WHAT IS REQUIRED: Give back an exact copy of the lines in the records below, from the line that has "mkURL u.(Scheme) u.(Host)" through the line that has "dialer => dialer url", and nothing besides.

Dataset entries
[Start of section]
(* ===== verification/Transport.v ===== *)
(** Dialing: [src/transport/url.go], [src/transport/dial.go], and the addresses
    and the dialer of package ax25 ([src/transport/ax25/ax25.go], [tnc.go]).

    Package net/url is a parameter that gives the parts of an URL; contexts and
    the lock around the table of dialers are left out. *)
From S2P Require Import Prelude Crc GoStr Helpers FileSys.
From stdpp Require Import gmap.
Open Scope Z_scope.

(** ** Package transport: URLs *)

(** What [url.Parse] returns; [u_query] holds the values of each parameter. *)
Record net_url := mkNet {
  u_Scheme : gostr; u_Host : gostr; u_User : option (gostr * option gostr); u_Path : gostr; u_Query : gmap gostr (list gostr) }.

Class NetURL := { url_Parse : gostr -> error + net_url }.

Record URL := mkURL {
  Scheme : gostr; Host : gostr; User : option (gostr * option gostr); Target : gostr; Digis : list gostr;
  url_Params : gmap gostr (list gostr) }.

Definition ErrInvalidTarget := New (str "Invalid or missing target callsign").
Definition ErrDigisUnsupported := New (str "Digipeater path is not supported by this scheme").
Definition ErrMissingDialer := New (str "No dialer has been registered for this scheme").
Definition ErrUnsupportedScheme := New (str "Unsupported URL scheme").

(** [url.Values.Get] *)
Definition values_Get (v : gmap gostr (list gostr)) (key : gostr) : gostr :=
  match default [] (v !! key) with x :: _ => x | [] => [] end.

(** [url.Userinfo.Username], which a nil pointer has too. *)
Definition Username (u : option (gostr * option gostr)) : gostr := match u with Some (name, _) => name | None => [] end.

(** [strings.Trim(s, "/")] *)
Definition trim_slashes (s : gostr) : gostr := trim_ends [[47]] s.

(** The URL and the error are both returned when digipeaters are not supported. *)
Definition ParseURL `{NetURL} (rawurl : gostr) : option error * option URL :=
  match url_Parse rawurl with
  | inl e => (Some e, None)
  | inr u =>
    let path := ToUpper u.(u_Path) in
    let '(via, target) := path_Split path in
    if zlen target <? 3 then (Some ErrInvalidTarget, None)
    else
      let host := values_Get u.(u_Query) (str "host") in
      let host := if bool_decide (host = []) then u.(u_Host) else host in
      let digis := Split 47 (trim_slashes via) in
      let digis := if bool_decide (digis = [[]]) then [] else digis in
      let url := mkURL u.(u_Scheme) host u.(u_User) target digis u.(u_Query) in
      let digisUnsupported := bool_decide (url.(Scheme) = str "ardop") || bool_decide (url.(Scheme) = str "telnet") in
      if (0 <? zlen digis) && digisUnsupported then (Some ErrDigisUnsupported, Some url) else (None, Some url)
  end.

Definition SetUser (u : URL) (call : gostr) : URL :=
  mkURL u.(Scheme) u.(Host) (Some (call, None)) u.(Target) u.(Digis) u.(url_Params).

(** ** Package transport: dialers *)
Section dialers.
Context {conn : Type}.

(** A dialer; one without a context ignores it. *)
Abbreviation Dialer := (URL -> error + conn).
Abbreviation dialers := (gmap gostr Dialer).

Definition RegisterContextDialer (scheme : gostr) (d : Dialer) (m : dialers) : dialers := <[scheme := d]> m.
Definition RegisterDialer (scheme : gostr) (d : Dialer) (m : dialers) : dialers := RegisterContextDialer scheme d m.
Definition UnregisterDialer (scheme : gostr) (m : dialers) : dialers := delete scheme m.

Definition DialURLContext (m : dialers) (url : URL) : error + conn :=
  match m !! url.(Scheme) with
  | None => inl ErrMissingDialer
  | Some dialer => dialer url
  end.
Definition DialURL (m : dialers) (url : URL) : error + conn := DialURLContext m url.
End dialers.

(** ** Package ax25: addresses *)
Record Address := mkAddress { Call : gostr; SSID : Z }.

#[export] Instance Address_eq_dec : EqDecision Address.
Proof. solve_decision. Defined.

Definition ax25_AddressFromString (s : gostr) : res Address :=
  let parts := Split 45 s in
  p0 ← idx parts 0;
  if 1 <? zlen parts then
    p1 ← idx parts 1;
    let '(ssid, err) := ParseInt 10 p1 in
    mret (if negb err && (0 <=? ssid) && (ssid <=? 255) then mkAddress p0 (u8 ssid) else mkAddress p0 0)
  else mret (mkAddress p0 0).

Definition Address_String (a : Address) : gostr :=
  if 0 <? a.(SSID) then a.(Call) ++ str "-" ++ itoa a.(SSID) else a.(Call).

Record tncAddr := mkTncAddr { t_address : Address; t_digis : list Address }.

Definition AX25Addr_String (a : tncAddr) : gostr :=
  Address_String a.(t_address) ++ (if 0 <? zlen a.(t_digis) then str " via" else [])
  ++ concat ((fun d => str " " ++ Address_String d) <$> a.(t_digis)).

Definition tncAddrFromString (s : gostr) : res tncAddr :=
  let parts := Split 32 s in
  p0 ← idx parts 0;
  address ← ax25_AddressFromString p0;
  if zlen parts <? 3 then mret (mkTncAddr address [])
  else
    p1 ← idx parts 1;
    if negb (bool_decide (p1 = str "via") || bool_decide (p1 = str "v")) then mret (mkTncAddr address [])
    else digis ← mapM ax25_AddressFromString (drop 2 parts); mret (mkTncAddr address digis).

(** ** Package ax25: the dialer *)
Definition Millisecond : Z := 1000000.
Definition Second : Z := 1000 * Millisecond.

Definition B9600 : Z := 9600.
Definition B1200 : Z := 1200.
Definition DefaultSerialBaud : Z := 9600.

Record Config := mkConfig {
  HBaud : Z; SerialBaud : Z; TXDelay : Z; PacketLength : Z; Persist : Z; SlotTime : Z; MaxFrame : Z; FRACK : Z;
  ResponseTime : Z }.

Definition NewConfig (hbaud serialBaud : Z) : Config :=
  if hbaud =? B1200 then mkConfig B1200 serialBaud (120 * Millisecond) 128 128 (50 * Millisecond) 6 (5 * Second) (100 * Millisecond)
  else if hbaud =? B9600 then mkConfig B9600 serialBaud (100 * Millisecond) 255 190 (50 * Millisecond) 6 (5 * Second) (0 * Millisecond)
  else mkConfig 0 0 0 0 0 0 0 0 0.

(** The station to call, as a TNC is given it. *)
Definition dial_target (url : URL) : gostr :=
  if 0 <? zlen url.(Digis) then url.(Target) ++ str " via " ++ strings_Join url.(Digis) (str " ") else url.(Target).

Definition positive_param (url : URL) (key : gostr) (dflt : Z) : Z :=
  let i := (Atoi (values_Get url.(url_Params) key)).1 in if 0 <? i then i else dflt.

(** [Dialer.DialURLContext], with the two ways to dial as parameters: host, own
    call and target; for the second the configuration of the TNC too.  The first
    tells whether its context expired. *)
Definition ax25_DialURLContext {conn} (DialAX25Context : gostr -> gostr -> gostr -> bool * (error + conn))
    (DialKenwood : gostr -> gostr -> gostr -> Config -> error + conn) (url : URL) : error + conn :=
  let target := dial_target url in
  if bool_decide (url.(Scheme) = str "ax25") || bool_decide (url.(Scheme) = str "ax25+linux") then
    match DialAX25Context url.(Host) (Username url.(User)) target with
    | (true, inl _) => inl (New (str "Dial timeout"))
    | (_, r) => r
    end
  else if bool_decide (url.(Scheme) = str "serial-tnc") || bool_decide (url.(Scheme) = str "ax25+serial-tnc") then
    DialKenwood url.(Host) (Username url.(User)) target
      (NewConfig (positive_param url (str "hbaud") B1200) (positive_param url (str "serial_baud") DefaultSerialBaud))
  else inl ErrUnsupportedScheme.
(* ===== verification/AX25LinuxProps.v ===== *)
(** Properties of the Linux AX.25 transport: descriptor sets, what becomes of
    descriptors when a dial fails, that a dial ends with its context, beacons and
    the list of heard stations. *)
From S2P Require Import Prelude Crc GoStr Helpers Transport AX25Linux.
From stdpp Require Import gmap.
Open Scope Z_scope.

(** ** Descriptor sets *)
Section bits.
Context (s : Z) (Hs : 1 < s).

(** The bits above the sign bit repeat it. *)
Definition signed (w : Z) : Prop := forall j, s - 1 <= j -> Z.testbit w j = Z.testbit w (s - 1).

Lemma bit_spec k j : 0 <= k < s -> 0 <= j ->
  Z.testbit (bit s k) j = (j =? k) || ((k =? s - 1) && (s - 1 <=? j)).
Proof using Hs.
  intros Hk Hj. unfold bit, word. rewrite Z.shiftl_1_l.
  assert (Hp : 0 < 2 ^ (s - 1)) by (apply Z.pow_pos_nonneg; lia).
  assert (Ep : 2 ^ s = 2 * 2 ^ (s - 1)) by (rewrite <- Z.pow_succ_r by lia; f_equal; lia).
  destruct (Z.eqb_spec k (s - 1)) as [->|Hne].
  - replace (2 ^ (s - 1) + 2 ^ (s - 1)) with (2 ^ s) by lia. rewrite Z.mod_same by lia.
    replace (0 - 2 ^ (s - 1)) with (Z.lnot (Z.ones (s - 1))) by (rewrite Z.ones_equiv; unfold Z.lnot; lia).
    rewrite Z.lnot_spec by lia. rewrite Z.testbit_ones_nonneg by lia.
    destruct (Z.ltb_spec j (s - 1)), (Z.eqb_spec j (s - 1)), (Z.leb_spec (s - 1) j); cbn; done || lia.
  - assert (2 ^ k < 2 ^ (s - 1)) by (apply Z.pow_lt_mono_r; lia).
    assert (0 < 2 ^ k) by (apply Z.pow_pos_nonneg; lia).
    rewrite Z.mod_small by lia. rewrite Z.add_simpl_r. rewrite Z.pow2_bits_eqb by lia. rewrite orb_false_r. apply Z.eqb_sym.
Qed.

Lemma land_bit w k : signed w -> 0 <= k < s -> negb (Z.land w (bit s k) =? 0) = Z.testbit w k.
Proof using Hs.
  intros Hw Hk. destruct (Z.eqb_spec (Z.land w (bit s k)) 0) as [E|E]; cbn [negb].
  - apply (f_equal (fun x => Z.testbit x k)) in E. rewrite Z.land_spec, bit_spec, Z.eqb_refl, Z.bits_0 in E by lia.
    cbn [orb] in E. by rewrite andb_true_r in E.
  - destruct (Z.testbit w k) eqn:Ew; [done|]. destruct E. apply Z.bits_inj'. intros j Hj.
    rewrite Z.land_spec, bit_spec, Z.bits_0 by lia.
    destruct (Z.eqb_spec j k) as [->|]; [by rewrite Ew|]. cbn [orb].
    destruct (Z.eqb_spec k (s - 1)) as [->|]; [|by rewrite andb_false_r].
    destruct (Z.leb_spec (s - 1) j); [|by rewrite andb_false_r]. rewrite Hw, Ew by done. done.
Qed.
[End of section]
SOLUTION FOR THIS EXERCISE:
  mkURL u.(Scheme) u.(Host) (Some (call, None)) u.(Target) u.(Digis) u.(url_Params).

(** ** Package transport: dialers *)
Section dialers.
Context {conn : Type}.

(** A dialer; one without a context ignores it. *)
Abbreviation Dialer := (URL -> error + conn).
Abbreviation dialers := (gmap gostr Dialer).

Definition RegisterContextDialer (scheme : gostr) (d : Dialer) (m : dialers) : dialers := <[scheme := d]> m.
Definition RegisterDialer (scheme : gostr) (d : Dialer) (m : dialers) : dialers := RegisterContextDialer scheme d m.
Definition UnregisterDialer (scheme : gostr) (m : dialers) : dialers := delete scheme m.

Definition DialURLContext (m : dialers) (url : URL) : error + conn :=
  match m !! url.(Scheme) with
  | None => inl ErrMissingDialer
  | Some dialer => dialer url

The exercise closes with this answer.